/lena_evaluation

Code for 'Evaluating the LENA System for Korean'

Primary LanguageJupyter NotebookMIT LicenseMIT

Code for 'Evaluating the LENA System for Korean'

This repository accompanies our upcoming paper, Evaluating the LENA System for Korean (McDonald et al., 2020).

Data

Our data, coding manual, and paper draft are shared on https://osf.io/uztxr/.

The original LENA transcripts are CHAT (.cha) files, having been exported from the LENA software. The human transcripts are TextGrids (.TextGrid). The spreadsheet clip_data.xlsx includes the relevant variables for each of the 60 clips, such as AWC and CVC.

Analysis code

evaluation.py contains the methods to parse the CHAT and TextGrid transcripts into a common data structure, as well as methods to calculate classification accuracy, and also to extract features such as the word and turn count.

Since the output classes of LENA differ from the human transcripts, diarization / identification evaluation is done by mapping both to the a common set of classes. The mappings are defined in mappings/ as JSON files, and enable convenient experimentation with different options.

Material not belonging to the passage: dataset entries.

Lemma format_with_formatted n ticks m : mnt_ok m -> sb m = format_sb n -> total m = n -> next_free_block m = 0 -> is_u32 ticks ->
  first_data n < n -> n < 2 ^ 31 -> exists m', format_with ticks m = (0, m') /\ formatted n ticks m'.
Proof.
  intros Hm Hsb Ht Hnx Htk Hd Hn. assert (Hn0 : 0 < n) by (unfold first_data in Hd; dlia). assert (Hfd : 1 < first_data n) by (unfold first_data; dlia).
  destruct (format_prepare n m Hm Hsb Ht Hnx Hd Hn) as (m3 & Ea & Hm3 & Hg & Hfb & Use & Vz).
  unfold format_with. assert (Eds : data_start (sb m) = first_data n) by (by rewrite Hsb, format_sb_fields by lia). rewrite Eds, Ea.
  rewrite (proj2 (Z.eqb_neq (first_data n) 0)) by lia. fold (root_inode_of (first_data n) ticks).
  pose proof (geom_total _ _ Hg) as (G1 & G2 & _ & G4 & G5 & _). rewrite (format_sb_fields n) in G1, G2, G4, G5 by lia.
  cbn [total_blocks inode_count inode_table_start data_start] in G1, G2, G4, G5. assert (Ht3 : total m3 = n) by done.
  assert (Hu32 : is_u32 (first_data n)) by (unfold is_u32; lia).
  destruct (write_inode_ok m3 1 (root_inode_of (first_data n) ticks) Hm3) as (m4 & -> & F4 & I4 & S4 & _); [unfold valid_ino; lia|by apply root_inode_wf|].
  cbn [snd]. pose proof (fr_ok _ _ _ F4) as Hm4. pose proof (frame_total _ _ _ F4) as T4.
  pose proof (frame_buf (fun _ => False) m4 _ Hm4 dot_ents_block) as F5. set (m5 := set_blk_buf (dot_ents 1 1) m4) in *.
  change (blk_buf m5) with (dot_ents 1 1).
  destruct (write_ok m5 (first_data n) (dot_ents 1 1) (fr_ok _ _ _ F5)) as (d & -> & F6 & V6); [change (total m5) with (total m4); lia|apply dot_ents_block|].
  cbn [nz Z.eqb negb]. set (m6 := set_dev (Some d) m5) in *. change (sb m6) with (sb m4). rewrite S4.
  set (s := set_free_inodes (1024 - 1) (sb m3)).
  assert (Es : set_s_checksum 0 s = set_s_checksum 0 (empty_sb n)).
  { unfold s, empty_sb. revert Hg Hfb. unfold geom, set_s_checksum, set_free_inodes, set_free_blocks.
    destruct (sb m3), (format_sb n). cbn. intros Hg ->. change (1024 - 1) with 1023. congruence. }
  assert (Ec : ufs_calc_sb_checksum s = ufs_calc_sb_checksum (empty_sb n)) by (unfold ufs_calc_sb_checksum; by rewrite Es).
  assert (Es' : set_s_checksum (ufs_calc_sb_checksum s) s = set_s_checksum (ufs_calc_sb_checksum (empty_sb n)) (empty_sb n)).
  { rewrite Ec. change (set_s_checksum ?c s) with (set_s_checksum c (set_s_checksum 0 s)). by rewrite Es. }
  rewrite Es'. set (s' := set_s_checksum (ufs_calc_sb_checksum (empty_sb n)) (empty_sb n)) in *.
  assert (Hgs : geom s' = geom (sb m6)) by (rewrite <- Es'; change (sb m6) with (sb m4); rewrite S4; by destruct (sb m3)).
  pose proof (fr_ok _ _ _ F6) as Hm6. destruct (empty_sb_u32 n Hd Hn) as (C1 & C2 & C3).
  destruct (frame_sb (fun _ => False) m6 s' Hm6 Hgs C1 C2 C3) as [F7 V7].
  set (buf := store 0 (sb_bytes s') zero_block). set (m7 := set_sb s' m6) in *.
  pose proof (lo_wf _ (mo_layout _ (fr_ok _ _ _ F7))) as Hsw. change (sb m7) with s' in Hsw.
  assert (Hbuf : is_block buf).
  { apply store_is_block; [apply zero_is_block|apply words_bytes_bytes|lia|]. rewrite sb_bytes_length by apply Hsw. lia. }
  pose proof (frame_buf (fun _ => False) m7 buf (fr_ok _ _ _ F7) Hbuf) as F8. change (blk_buf (set_blk_buf buf m7)) with buf.
  pose proof (frame_total _ _ _ F6) as T6. pose proof (frame_total _ _ _ F7) as T7. change (total m5) with (total m4) in T6.
  destruct (write_ok (set_blk_buf buf m7) 0 buf (fr_ok _ _ _ F8)) as (d' & -> & F9 & V9); [change (total (set_blk_buf buf m7)) with (total m7); lia|done|].
  set (m8 := set_dev (Some d') (set_blk_buf buf m7)) in *. cbn [snd]. exists m8. split; [done|].
  pose proof (frame_trans _ _ _ _ _ F5 (frame_trans _ _ _ _ _ F6 (frame_trans _ _ _ _ _ F7 (frame_trans _ _ _ _ _ F8 F9)))) as F48.
  assert (F : frame (fun x => x = 0 \/ x = first_data n) m4 m8) by (eapply frame_impl; [|exact F48]; cbn; intros b Hb; intuition congruence).
  rewrite Hsb in Vz. apply (formatted_of n ticks m3 m4 m8 Hm3 Hg Hd Hn Use Vz F4 S4 I4 F); [reflexivity| |].
  - split; [rewrite V9; unfold buf, store; cbn [Z.to_nat take app]; by apply sb_of_bytes|]. change (sb m8) with s'. unfold s'.
    unfold ufs_calc_sb_checksum. by destruct (empty_sb n).
  - rewrite (fr_view _ _ _ F9); [change (view m7 (first_data n) = dot_ents 1 1); by rewrite V7|change (total (set_blk_buf buf m7)) with (total m7); lia|lia].
Qed.

(** ** Mounting *)

Lemma view_same m m' : dev m' = dev m -> total m' = total m -> view m' = view m.
Proof. intros Ed Et. unfold view, ufs_read_block, total in *. by rewrite Ed, Et. Qed.

(** The mount finds on the device what the formatting left in memory. *)
Lemma mount_of_formatted n ticks m d : formatted n ticks m -> dev m = Some d -> formatted n ticks (mount_of d) /\
  s_magic (sb (mount_of d)) = UFS_MAGIC.
Proof.
  intros [Hm Es [Hs1 Hs2] Hu Hr Hi He] Hd.
  assert (E0 : default [] (dev_read d 0) = view m 0).
  { unfold view, ufs_read_block. pose proof (total_pos m Hm) as Hp. unfold total in Hp. rewrite (proj2 (Z.leb_gt _ _)) by lia. by rewrite Hd. }
  assert (Esb : sb (mount_of d) = sb m) by (unfold mount_of; cbn [sb]; by rewrite E0).
  assert (Ht : total (mount_of d) = total m) by (unfold total; by rewrite Esb).
  assert (Ev : view (mount_of d) = view m) by (by apply view_same).
  assert (Hm' : mnt_ok (mount_of d)).
  { destruct Hm as [(d0 & Hd0 & Hsz) Hl Hb Hn]. split; rewrite ?Esb; try done.
    - exists d. split; [done|]. rewrite Ht. congruence.
    - change (blk_buf (mount_of d)) with (default [] (dev_read d 0)). rewrite E0. apply read_ok; [by split; eauto|].
      pose proof (layout_order _ Hl). unfold total. lia.
    - change (next_free_block (mount_of d)) with 0. pose proof (layout_order _ Hl). rewrite Ht. unfold total. lia. }
  split; [split; rewrite ?Esb, ?Ev; try done|rewrite Esb, Es; unfold empty_sb; done].
  - unfold sb_synced. by rewrite Ev, Esb.
  - intros b Hb. rewrite <- Hu by done. unfold in_use. rewrite Ev. unfold map_block. by rewrite Esb.
  - rewrite <- Hr. unfold inode_at, inode_block. by rewrite Ev, Esb.
  - intros ino Hino. rewrite <- (Hi ino Hino). unfold inode_at, inode_block. by rewrite Ev, Esb.
Qed.

Lemma vfs_mount_of (live : heap -> gset Z -> Prop) `{!Allocator live} n d s L : live (vheap s) L -> s_magic (sb (mount_of d)) = UFS_MAGIC ->
  s_checksum (sb (mount_of d)) = ufs_calc_sb_checksum (sb (mount_of d)) -> is_Some (dev_read d 0) ->
  exists r node mo s', ufs_vfs_mount (Some (disk_node n)) d s = Some (r, node, mo, s') /\
    ((r = -1 /\ mo = None) \/ (r = 0 /\ mo = Some (mount_of d))).
Proof.
  intros Hl Hmg Hck [l El]. unfold ufs_vfs_mount. change (negb (n_type (disk_node n) =? VFS_BLOCK_DEVICE)) with false.
  destruct (alloc_ok (vheap s) L sizeof_ufs_mount Hl) as [E|(p & h & E & Hp & HpL & Hl1)]; [done|done|rewrite E|rewrite E]; cbn [mbind option_bind].
  { exists (-1), 0, None. eexists. split; [reflexivity|]. by left. }
  rewrite (proj2 (Z.eqb_neq p 0)) by done. rewrite El.
  assert (Esb : sb_of l = sb (mount_of d)) by (unfold mount_of; cbn [sb]; by rewrite El).
  cbn [sb set_sb]. rewrite Esb, Hmg, Hck, !Z.eqb_refl. cbn [negb]. unfold vfs_create_node. cbn [vheap set_vheap].
  destruct (alloc_ok h _ sizeof_vnode Hl1) as [E2|(q & h2 & E2 & Hq & HqL & Hl2)]; [done|done|rewrite E2|rewrite E2]; cbn [mbind option_bind].
  { destruct (free_ok h _ p Hl1) as (h3 & E3 & _); [set_solver|]. cbn [Z.eqb mbind option_bind vheap set_vheap].
    rewrite E3. cbn [mbind option_bind].
    exists (-1), 0, None. eexists. split; [reflexivity|]. by left. }
  rewrite (proj2 (Z.eqb_neq q 0)) by done. cbn [mbind option_bind]. rewrite (proj2 (Z.eqb_neq q 0)) by done. erewrite update_eq by apply node_put. cbn [mbind option_bind].
  eexists 0, q, _, _. split; [reflexivity|]. right. split; [done|]. f_equal. unfold mount_of. rewrite El. reflexivity.
Qed.

(** ** The root directory *)


Lemma find_in_root n ticks m name : formatted n ticks m ->  first_data n < n -> n < 2 ^ 31 ->
  (ufs_find_in_dir 1 name m).1 = if decide (name = [46] \/ name = [46; 46]) then Some 1 else None.
Proof.
  intros [Hm Es _ _ Hr _ He] Hd Hn. assert (Hn0 : 0 < n) by (unfold first_data in Hd; dlia). assert (Hfd : 1 < first_data n) by (unfold first_data; dlia).
  assert (Hc : inode_count (sb m) = 1024 /\ total m = n) by (unfold total; rewrite Es; unfold empty_sb; rewrite format_sb_fields by lia; done).
  destruct Hc as [Hc Ht]. unfold ufs_find_in_dir.
  destruct (read_inode_ok m 1 Hm) as (l & ->); [unfold valid_ino; lia|]. rewrite Hr. unfold scan_dir.
  change (Z.to_nat (dir_blocks (root_inode_of (first_data n) ticks))) with 1%nat. cbn [dir_scan].
  assert (Eb : ufs_get_block (root_inode_of (first_data n) ticks) 0 = first_data n).
  { unfold ufs_get_block. cbn. rewrite Z.add_0_r. apply u32_small. lia. }
  rewrite Eb. rewrite (proj2 (Z.eqb_neq (first_data n) 0)) by lia.
  destruct (read_ok m (first_data n) Hm) as [Er _]; [lia|]. change (ufs_read_block (first_data n) (set_inode_buf l m)) with (ufs_read_block (first_data n) m).
  rewrite Er, He. pose proof (dots_found name) as Hf. destruct (first_ent _) as [j|]; cbn [mbind option_bind fst snd fmap option_fmap option_map].
  - destruct Hf as [-> Hname]. by rewrite decide_True.
  - rewrite decide_False; [done|tauto].
Qed.

End Format.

The results.ipynb Jupyter notebook contains some of the high-level code used to generate the results and figures used in the paper, such as confusion matrices. The remaining errors, error rates, correlations, and graphs of comparisons of LENA and human codings are calculated in results.R.

Build

The recommended Python version is 3.8. The recommended R version is 3.5.3. Python dependencies can be installed with pip (possibly within a virtual environment).

pip install -r requirements.txt

In order to calculate the morpheme count for Korean text, the Mecab library must additionally be installed locally. If not, an error will be thrown by the konlpy library when a dependent method is called. Installation instructions can be found in https://konlpy.org/en/latest/install/.

License

Distributed under the MIT License. See LICENSE for more information.

Acknowledgements

This work was supported by Institute for Information & Communications Technology Planning \ Evaluation(IITP) grant funded by the Korea government(MSIT) (No.2019-0-01367, Infant-Mimic Neurocognitive Developmental Machine Learning from Interaction Experience with Real World (BabyMind)).